2. Players stay together as a courtesy to the game master.

By staying together, players avoid forcing the GM to juggle two separate narratives.

For the GM, balancing two threads can be fun—in the right situation. For a split to work, either (1) it cannot take more time than the idle players need to grab a snack, or (2) each subgroup needs to meet separate challenges. You can’t leave half of the party inactive for more than 5 minutes.

So the trick of handling a split party comes from devising situations that keep each part of the group busy. If someone goes to scout while the party rests, either the scouting should be finish by the time the idle players grab a drink, or something better stumble into the campsite.

3. Players stay together to keep everyone involved in the action.

A split party inevitably forces some players to wait until the spotlight returns to them. To minimize the problem of downtime, use two techniques.

Cut between scenes

Cut from one group to the next every 2-4 minutes. Some GMs advise setting a timer for about 4 minutes. If you tend to lose track, then a timer helps, but I prefer to use my own sense of time and pacing to switch scenes.

Every role-playing game reaches moments when the players make plans while the GM sits idle. Those moments bring my favorite times to switch scenes. While players debate their next move, I cut to the other half of the table. This sort of switch keeps half the players busy planning while the rest act. Instead of waiting for decisions, I can give more players time in the spotlight. The tempo of the game feels faster.

If I can’t switch scenes on a decision point, I switch on a moment of tension, ideally a cliffhanger.

Delegate the monsters to the idle players

Depending on your players’ dispositions, you might recruit idle players to run monsters in a battle. This works especially well in a simple fight where you expect the PCs to win. If the foes bring complicated abilities or motives, or if their power threatens to slay characters, I would avoid giving up control. When a GM kills a character, it comes in the line of duty, but a player should not take the heat for killing a PC.

If half the party lands in a fight, then the split plays best if the other half finds a battle too. You can run two fights on two maps with the same initiative count.

If you run simultaneous fights and let the players run the monsters, then you can leave the room for a drink.
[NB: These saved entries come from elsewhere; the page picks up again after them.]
Inductive maker_reach (gs : MakerGenesisState) : World → Prop :=
| reach_genesis w :
    empty_store (w_maker w) → (∀ d, 0 ≤ mbal w d) →
    maker_GenesisState_Validate gs = Ok tt → maker_reach gs (maker_InitGenesis w gs)
| reach_step ctx w w' : maker_reach gs w → maker_step ctx w w' → maker_reach gs w'
| reach_other w w' : maker_reach gs w → other_step w w' → maker_reach gs w'.

Lemma empty_store_inv s s' :
  empty_store s → books s' = books s → ms_BackingParams s' = ms_BackingParams s →
  ms_CollateralParams s' = ms_CollateralParams s → maker_inv s' ∧ gov_inv s'.
Proof.
  intros (Hb & Hp & Hc) E Ep Ec. rewrite Hb in E. rewrite Hp in Ep. rewrite Hc in Ec.
  injection E as E1 E2 E3 E4 E5.
  split; constructor; unfold total_or, ctotal_or, acc_sum, at_key;
    rewrite ?E1, ?E2, ?E3, ?E4, ?E5, ?Ep, ?Ec; intros *;
    rewrite ?lookup_empty, ?map_sum_empty; try done; intros [? Hx]; discriminate Hx.
Qed.

Lemma empty_store_owed s d : empty_store s → obligation s d = 0.
Proof.
  intros ([= E1 E2 E3 E4 E5] & _ & _). unfold obligation. rewrite E2, E3, E4.
  rewrite !lookup_empty. simpl. by rewrite at_denom_0.
Qed.

Lemma maker_step_inv ctx w w' :
  maker_step ctx w w' → maker_inv (w_maker w) →
  maker_inv (w_maker w') ∧ (gov_inv (w_maker w) → gov_inv (w_maker w')) ∧
  ∀ d, slack w' d = slack w d.
Proof.
  intros [ctx' w0 m w1 Hv Hu E|ctx' w0 p w1 Hv E|ctx' w0 w1 E] I.
  - pose proof (maker_NewHandler_effect _ _ _ _ I Hv Hu E) as Ef.
    split_and!; [by eapply msg_effect_inv| |intros d; by apply msg_effect_slack].
    intros [Gb Gc]. destruct Ef as [(d & k & x & i & [(p & t & _ & _ & Es) _ _ _])
      |(a & d & c & g & i & n & k & [(x & p & t & b & _ & _ & _ & _ & Es) _ _ _] & _)];
      rewrite Es; by constructor.
  - destruct (maker_NewProposalHandler_effect _ _ _ Hv E) as [Hb _ _ Ho Hi Hg].
    split_and!; auto. intros d. unfold slack, mbal. rewrite Hb, Ho; done.
  - apply AdjustBackingRatio_frame in E as (Hb & Hk & Hp & Hbp & Hcp).
    split_and!.
    + apply (maker_inv_books (w_maker w0)); [done| |done].
      unfold same_reg. rewrite Hbp, Hcp. split_and!; try done; apply I.
    + intros [Gb Gc]. constructor; rewrite ?Hbp, ?Hcp; done.
    + intros d. unfold slack, mbal. by rewrite Hb, (obligation_books _ _ _ Hk).
Qed.

Lemma maker_reach_inv gs w :
  maker_reach gs w → maker_inv (w_maker w) ∧ gov_inv (w_maker w) ∧ ∀ d, 0 ≤ slack w d.
Proof.
  induction 1 as [w He Hb Hg|ctx w w' _ (I & G & S) Hs|w w' _ (I & G & S) [(p & Hp & Hm) Hb]].
  - destruct (empty_store_inv _ (w_maker (maker_InitGenesis w gs)) He) as [I G]; [done..|].
    split_and!; [done..|]. intros d. unfold slack.
    rewrite (obligation_books (w_maker w)), empty_store_owed by done.
    specialize (Hb d). unfold mbal in *. simpl. lia.
  - destruct (maker_step_inv _ _ _ Hs I) as (I' & G' & S').
    split_and!; auto. intros d. rewrite S'. apply S.
  - rewrite Hm. split_and!.
    + by apply (maker_inv_books (w_maker w)); [|split_and!; try done; apply I|].
    + destruct G. by constructor.
    + intros d. specialize (S d). specialize (Hb d). unfold slack in *. rewrite Hm.
      rewrite (obligation_books (w_maker w) _ d) by done. lia.
Qed.

(** Messages and proposals leave the parameters and the ratio alone. *)
Lemma maker_step_ratio ctx w w' :
  maker_step ctx w w' → maker_inv (w_maker w) → 0 ≤ BackingRatioStep w →
  is_ratio (GetBackingRatio w) →
  ms_Params (w_maker w') = ms_Params (w_maker w) ∧ is_ratio (GetBackingRatio w').
Proof.
  intros [ctx' w0 m w1 Hv Hu E|ctx' w0 p w1 Hv E|ctx' w0 w1 E] I Hs Hr.
  - destruct (maker_NewHandler_effect _ _ _ _ I Hv Hu E)
      as [(d & k & x & i & [(p & t & _ & _ & Es) _ _ _])
      |(a & d & c & g & i & n & k & [(x & p & t & b & _ & _ & _ & _ & Es) _ _ _] & _)];
      unfold GetBackingRatio; rewrite Es; done.
  - destruct (maker_NewProposalHandler_effect _ _ _ Hv E) as [_ Hp Hq _ _ _].
    unfold GetBackingRatio. rewrite Hp, Hq. done.
  - split; [by apply AdjustBackingRatio_frame in E as (_ & _ & ? & _)|].
    by apply (AdjustBackingRatio_ratio _ _ _ E).
Qed.

Lemma maker_reach_ratio gs w :
  maker_reach gs w → is_ratio (mg_BackingRatio gs) →
  0 ≤ BackingRatioStep w ∧ is_ratio (GetBackingRatio w).
Proof.
  intros Hw Hr. induction Hw as [w He Hb Hg|ctx w w' Hw [Hs IH] Hst|w w' _ [Hs IH] [(p & Hp & Hm) Hb]].
  - split; [|done]. unfold maker_GenesisState_Validate, maker_Params_Validate in Hg.
    inv_ok Hg. zbool. unfold BackingRatioStep. simpl. lia.
  - apply maker_reach_inv in Hw as (I & _ & _).
    destruct (maker_step_ratio _ _ _ Hst I Hs IH) as [Ep ?].
    unfold BackingRatioStep in *. by rewrite Ep.
  - unfold BackingRatioStep, GetBackingRatio in *. rewrite Hm. simpl. split; [|done].
    destruct Hp as [Hp _]. unfold validateBackingRatioStep in Hp. inv_ok Hp. zbool. lia.
Qed.
End Safety.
Your greatest GM triumphs often come when you have nothing to do.

Game master Rich Howard goes beyond letting players run foes. He casts idle players as the non-player characters who interact with the rest of the party. I admire the approach, but I feel unready to surrender so much of the game world.

Splitting the room

Even when you split a party, players tend to remain at the same table. This lets inactive players watch the story and lets the GM switch easily from one subgroup to another.

While sharing a table, the spectators learn things that their characters don’t. Most players take it as a point of honor not to use their unearned knowledge. If not, remind them to play in character based on what their character knows.
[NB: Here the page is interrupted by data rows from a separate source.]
(* ===== verification/MakerProps.v ===== *)
(** The main theorems on the maker module's books: solvency, the accounting
    invariant, the supplies of grid and iron, the risk parameters and the
    backing ratio, each with a witness on the chain of [MakerDemo]. *)

From stdpp Require Import base gmap strings list.
From Stdlib Require Import ZArith Lia.
From S2P Require Import Prelude Sdk SdkRef Types MakerTypes VeTypes OracleTypes World MakerKeeper MakerCalc MakerMsg MakerGov MakerInv MakerEffects MakerSafety MakerDemo.

#[local] Open Scope Z_scope.

Section Props.
Context `{!Sdk, !BankKeeper, !NftKeeper, !SdkLaws, !BankLaws}.
Implicit Types (w : World) (ctx : Ctx).

(** C3. Solvency: in every state reachable from an empty module by valid user
    messages, passed proposals, end blocks and steps of the rest of the chain,
    the maker module account holds, in every denomination, at least what the
    backing pool, the collateral pool and the collateralized iron of that
    denomination record. *)
Theorem maker_solvent gs w d :
  maker_reach gs w → obligation (w_maker w) d ≤ mbal w d.
Proof.
  intros (_ & _ & S)%maker_reach_inv. specialize (S d). unfold slack in S. lia.
Qed.

(** C4. A valid user message that returns changes the module account's balance
    of every denomination by exactly the change of what the books record. *)
Theorem maker_msg_keeps_slack ctx w m w' d :
  maker_inv (w_maker w) → maker_ValidateBasic m = Ok tt → user_accounts m →
  maker_NewHandler ctx w m = Ok w' →
  mbal w' d - mbal w d = obligation (w_maker w') d - obligation (w_maker w) d.
Proof.
  intros I Hv Hu E. pose proof (msg_effect_slack _ _ d (maker_NewHandler_effect _ _ _ _ I Hv Hu E)) as S.
  unfold slack in S. lia.
Qed.

(** C5. The accounting invariant holds in every reachable state: records are
    stored under their own denominations, totals are the sums of the pools,
    pools are the sums of their accounts, no account has a negative principal,
    and pools exist exactly for registered denominations. *)
Theorem maker_books_consistent gs w : maker_reach gs w → maker_inv (w_maker w).
Proof. by intros (I & _ & _)%maker_reach_inv. Qed.

(** C6. Every message but a liquidation mints and burns exactly what it
    books: the grid supply not accounted for by the backing total or by the
    principal of a debt, and the iron supply plus the iron recorded as burned,
    do not change. *)
Theorem maker_msg_supply_exact ctx w m w' :
  maker_inv (w_maker w) → maker_ValidateBasic m = Ok tt → user_accounts m →
  maker_NewHandler ctx w m = Ok w' → is_liquidation m = false →
  grid_unaccounted w' = grid_unaccounted w ∧ iron_issued w' = iron_issued w.
Proof.
  intros I Hv Hu E Hl.
  destruct (maker_NewHandler_exact _ _ _ _ I Hv Hu E Hl)
    as [(d & k & x & i & Ef)|(a & d & c & g & i & n & k & Ef & ->)].
  - exact (backing_effect_accounted _ _ _ _ _ _ Ef).
  - destruct (collateral_effect_accounted _ _ _ _ _ _ _ _ _ Ef) as [-> ->]. lia.
Qed.

(** C7. No message, a liquidation included, leaves more grid in circulation
    than it books: the unaccounted grid supply never grows, and iron is never
    issued outside the books. *)
Theorem maker_msg_no_unbacked_grid ctx w m w' :
  maker_inv (w_maker w) → maker_ValidateBasic m = Ok tt → user_accounts m →
  maker_NewHandler ctx w m = Ok w' →
  grid_unaccounted w' ≤ grid_unaccounted w ∧ iron_issued w' = iron_issued w.
Proof.
  intros I Hv Hu E.
  destruct (maker_NewHandler_effect _ _ _ _ I Hv Hu E)
    as [(d & k & x & i & Ef)|(a & d & c & g & i & n & k & Ef & Hk)].
  - destruct (backing_effect_accounted _ _ _ _ _ _ Ef) as [-> ->]. lia.
  - destruct (collateral_effect_accounted _ _ _ _ _ _ _ _ _ Ef) as [-> ->]. lia.
Qed.

(** C8. Whatever proposals pass, every registered collateral has all its risk
    parameters, each a ratio in [0, 1], with basic loan-to-value at most
    loan-to-value and loan-to-value strictly below the liquidation threshold;
    every registered backing has all its fees, each a ratio. *)
Theorem maker_risk_params_ordered gs w : maker_reach gs w → gov_inv (w_maker w).
Proof. by intros (_ & G & _)%maker_reach_inv. Qed.

(** C9. The backing ratio of every state reachable from a genesis ratio in
    [0, 1] is in [0, 1]. *)
Theorem backing_ratio_in_range gs w :
  maker_reach gs w → is_ratio (mg_BackingRatio gs) → is_ratio (GetBackingRatio w).
Proof. intros Hw Hr. by apply (maker_reach_ratio gs). Qed.

(** The end of a block moves the ratio by at most the configured step, and
    only when the cooldown has passed since the block recorded by the last
    adjustment; an adjustment records its own block. *)
Theorem backing_ratio_step ctx w w' :
  maker_EndBlocker ctx w = Ok w' → 0 ≤ BackingRatioStep w → is_ratio (GetBackingRatio w) →
  0 ≤ BlockHeight ctx < 2 ^ 63 → 0 ≤ GetBackingRatioLastBlock w →
  Z.abs (GetBackingRatio w' - GetBackingRatio w) ≤ BackingRatioStep w ∧
  (GetBackingRatio w' ≠ GetBackingRatio w →
     BackingRatioCooldownPeriod w ≤ BlockHeight ctx - GetBackingRatioLastBlock w ∧
     GetBackingRatioLastBlock w' = BlockHeight ctx).
Proof.
  intros E Hs Hr Hh Hl. split; [by apply (AdjustBackingRatio_ratio ctx)|]. intros Hne.
  assert (GetBackingRatioLastBlock w < 2 ^ 63) by (unfold GetBackingRatioLastBlock, i64;
    pose proof (Z.mod_pos_bound (default 0 (ms_BackingRatioLastBlock (w_maker w)) + 2 ^ 63) (2 ^ 64)); lia).
  unfold maker_EndBlocker, AdjustBackingRatio in E. inv_ok E; try (by subst).
  rewrite i64_small in B by lia. zbool.
  destruct (GetExchangeRate w MicroUSMDenom) as [price| |]; [|discriminate..].
  inv_ok E. unfold SetBackingRatioLastBlock in E. inv_ok E. subst w'.
  split; [lia|]. unfold GetBackingRatioLastBlock; simpl.
  rewrite u64_small, i64_small by lia. done.
Qed.

(** When an adjustment is due and the oracle has no price for grid, the end
    blocker panics: it cannot return. *)
Theorem end_blocker_needs_price ctx w :
  BackingRatioCooldownPeriod w ≤ i64 (BlockHeight ctx - GetBackingRatioLastBlock w) →
  BackingRatioStep w ≠ 0 → dec_fits (BackingRatioPriceBand w) →
  os_ExchangeRates (w_oracle w) !! MicroUSMDenom = None →
  maker_EndBlocker ctx w = Panic.
Proof.
  intros Hc Hs Hf Hn. unfold maker_EndBlocker, AdjustBackingRatio.
  rewrite (proj2 (Z.ltb_ge _ _) Hc), (proj2 (Z.eqb_neq _ _) Hs).
  assert (is_ok (Dec_Mul MicroUSMTarget (BackingRatioPriceBand w)) = true) as Hok.
  { apply Dec_Mul_fits. unfold dec_fits, MicroUSMTarget, OneDec in *. rewrite Z.abs_mul.
    rewrite (Z.abs_eq precision) by (unfold precision; lia).
    apply Z.mul_lt_mono_pos_l; [unfold precision; lia|done]. }
  destruct (Dec_Mul _ _); try discriminate Hok. simpl.
  unfold GetExchangeRate. by rewrite Hn.
Qed.
End Props.

(** ** Witnesses *)

Module MakerPropsWitness.
Import MakerDemo.

Lemma inv2 : maker_inv (w_maker w2).
Proof. destruct (maker_reach_inv gs0 w2 reach2) as [I _]. exact I. Qed.
Lemma inv4 : maker_inv (w_maker w4).
Proof. destruct (maker_reach_inv gs0 w4 reach4) as [I _]. exact I. Qed.

(** Halfway to liquidation: the collateral price falls from 20 to one half. *)
Definition w5' : World :=
  set_oracle (rates_only (<["ubtc"%string := NewDecWithPrec 5 1]> (os_ExchangeRates oracle0))) w5.
Definition liquidate1 : MsgLiquidateCollateral :=
  mkMsgLiquidateCollateral "bob" "" "alice" (mkCoin "ubtc" 50000) (mkCoin "uusm" 100000).
Definition w6 : World := ok_or w5' (maker_NewHandler ctx2 w5' (MLiquidateCollateral liquidate1)).

Lemma w_maker_set_oracle (o : OracleStore) (w : World) : w_maker (set_oracle o w) = w_maker w.
Proof. reflexivity. Qed.

Lemma inv5' : maker_inv (w_maker w5').
Proof. unfold w5'. rewrite w_maker_set_oracle. destruct (maker_reach_inv gs0 w5 reach5) as [I _]. exact I. Qed.

Lemma maker_solvent_witness : obligation (w_maker w5) "ubtc" ≤ mbal w5 "ubtc".
Proof. exact (maker_solvent gs0 w5 "ubtc" reach5). Defined.

Lemma maker_msg_keeps_slack_witness :
  mbal w3 "ubusd" - mbal w2 "ubusd" = obligation (w_maker w3) "ubusd" - obligation (w_maker w2) "ubusd".
Proof.
  apply (maker_msg_keeps_slack ctx1 w2 (MMintBySwap mint1));
    [exact inv2|by vm_compute|users_demo|apply (is_ok_or w2); by vm_compute].
Defined.

Lemma maker_books_consistent_witness : maker_inv (w_maker w5).
Proof. exact (maker_books_consistent gs0 w5 reach5). Defined.

Lemma maker_msg_supply_exact_witness :
  grid_unaccounted w5 = grid_unaccounted w4 ∧ iron_issued w5 = iron_issued w4.
Proof.
  apply (maker_msg_supply_exact ctx1 w4 (MMintByCollateral borrow1));
    [exact inv4|by vm_compute|users_demo|apply (is_ok_or w4); by vm_compute|reflexivity].
Defined.

Lemma maker_msg_no_unbacked_grid_witness :
  grid_unaccounted w6 ≤ grid_unaccounted w5' ∧ iron_issued w6 = iron_issued w5'.
Proof.
  apply (maker_msg_no_unbacked_grid ctx2 w5' (MLiquidateCollateral liquidate1));
    [exact inv5'|by vm_compute|users_demo|apply (is_ok_or w5'); by vm_compute].
Defined.

Lemma maker_risk_params_ordered_witness : gov_inv (w_maker w5).
Proof. exact (maker_risk_params_ordered gs0 w5 reach5). Defined.

Lemma backing_ratio_in_range_witness : is_ratio (GetBackingRatio w5).
Proof. apply (backing_ratio_in_range gs0 w5 reach5). by vm_compute. Defined.

Lemma backing_ratio_step_witness :
  let w' := ok_or w2 (maker_EndBlocker ctx1 w2) in
  Z.abs (GetBackingRatio w' - GetBackingRatio w2) ≤ BackingRatioStep w2 ∧
  (GetBackingRatio w' ≠ GetBackingRatio w2 →
     BackingRatioCooldownPeriod w2 ≤ BlockHeight ctx1 - GetBackingRatioLastBlock w2 ∧
     GetBackingRatioLastBlock w' = BlockHeight ctx1).
Proof.
  apply (backing_ratio_step ctx1 w2); [apply (is_ok_or w2)|..]; by vm_compute.
Defined.

Lemma end_blocker_needs_price_witness :
  maker_EndBlocker ctx1 (set_oracle (rates_only ∅) w2) = Panic.
Proof. apply end_blocker_needs_price; by vm_compute. Defined.
End MakerPropsWitness.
Separating players to different rooms can add fun though. No player has access to hidden information, so decisions become more interesting. Everyone feels an added sense of peril and concern for their missing comrades.

If you do separate players, you still need to switch groups every 2-4 minutes, so the groups should be as near as the kitchen and the dining room. Make the separation temporary. Your players came to play together.

Back when phones featured dials, I would separate players to sow suspicion about what other party members could be plotting. This fit the early game, when players betrayed each other for loot. Now such mind games only fit Paranoia sessions. Now I insist that my D&D players contrive reasons to cooperate.

Split the party

So split the party. For a GM running a divided party, the second hardest trick comes from finding situations where all the subgroups remain engaged. The hardest trick? Encouraging the players defy protocol and split up when splitting makes sense.